And you just learn how to control that.
One experiment at Stanford, you move your two arms around with these controllers and
the turn of your wrist is what controls the third arm. And people get pretty good at this after a couple of minutes.
Can you give some other examples? What are some of the more far out or interesting examples of
what we could potentially have? Well, I think at some point we're going to be controlling
totally separate bodies. And again, the brain has no trouble with this. And in fact, this is actually how the brain determines its sense of the self by determining
what it can control. So for example, you look at your mirror image and you move your arm and you
move your neck around and stuff like that. And your brain says, oh, that's me. That's part of
this self. Why? Because I'm able to control it. Or, you know, you get in a car and you're the one controlling it. And so if you ever hit the right front wheel on something,
you feel like, oh, that was me. You feel like you hit it because the car has become an extension
of your body. And so I think eventually we will, with brain machine interfaces, control,
let's say a robot that's separate from you, but your brain will have no trouble saying, oh, yeah, this is part of me.
It's just instead of using muscle and sinew, it's using Bluetooth.
And we're already doing that.
People can already do that.
Paralyzed people can use their thoughts to move prosthetic limbs or to type their thoughts on a computer.
Yeah, that's exactly right.
And so all that it's doing is the same thing that we normally do.
We just take it for granted, which is to say our brain is controlling something on the
outside world and you get to see the consequences of it.

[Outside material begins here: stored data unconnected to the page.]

Definition pixabayVideoHitSchema `{Host} (rawHit : value number)
  : option PixabayVideoHit :=
  match rawHit with
  | VObject _ =>
      id ← z_number (getProp rawHit (js "id"));
      pageURL ← z_url (getProp rawHit (js "pageURL"));
      tags ← z_string (getProp rawHit (js "tags"));
      duration ← z_duration (getProp rawHit (js "duration"));
      type ← z_string (getProp rawHit (js "type"));
      videos ← videosSchema (getProp rawHit (js "videos"));
      user ← z_string (getProp rawHit (js "user"));
      user_id ← z_number (getProp rawHit (js "user_id"));
      userImageURL ← userImageURLSchema (getProp rawHit (js "userImageURL"));
      views ← z_optional z_number (getProp rawHit (js "views"));
      downloads ← z_optional z_number (getProp rawHit (js "downloads"));
      likes ← z_optional z_number (getProp rawHit (js "likes"));
      Some {| VideoHit.id := id; VideoHit.pageURL := pageURL;
              VideoHit.tags := tags; VideoHit.duration := duration;
              VideoHit.type := type; VideoHit.videos := videos;
              VideoHit.user := user; VideoHit.user_id := user_id;
              VideoHit.userImageURL := userImageURL;
              VideoHit.views := views; VideoHit.downloads := downloads;
              VideoHit.likes := likes |}
  | _ => None
  end.

(** The [photographer] of an image, the [creator] of a video. *)
Record Contributor : Type := {
  name : jsstring;
  profileUrl : jsstring;
}.

Module Image.
Record ImageResult : Type := {
  id : number;
  previewUrl : jsstring;
  pageUrl : jsstring;
  imageUrl : jsstring;
  imageWidth : number;
  imageHeight : number;
  tags : list jsstring;
  photographer : Contributor;
  likes : number;
  downloads : number;
}.
End Image.
Export Image (ImageResult).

So yeah, exactly as you said, there's all kinds of control you can do directly with
a brain machine interface, you know, electrodes implanted in your brain.
You can control a cursor on a screen or you can type or you can control a with the brain machine interface. Electrodes implanted in your brain, you can control a cursor on a screen, or you can type, or you can control a robotic arm across the
room. Do you think that our progeny will be limited to the boundaries of their bodies,
or do you think they will be able to extend their senses across the universe?
Well, the only thing... So yes, they'll be able to extend their senses across the universe and
their motor actions. The only thing we have to deal with is the time delay, which makes it a little weird. So if I'm controlling something on Mars, there's a couple minutes delay there. So it is my body and myself, but with a delay, and one would have to just get used to that. And you believe that we can enhance
ourselves with not just enhanced senses, like being able to see ultraviolet light or hear
infrared sound, that we can have completely new senses? Yeah, exactly. So picking up on your
spouse's physiology or being tapped into an airplane or
whatever, that's a new kind of sense that humans have never had. But it's trivial, actually, to
learn how to have such a sense. Do you think that changing our bodies and our senses might change
us? I do. I think we are a product of all our sensory input and our ability to control bodies.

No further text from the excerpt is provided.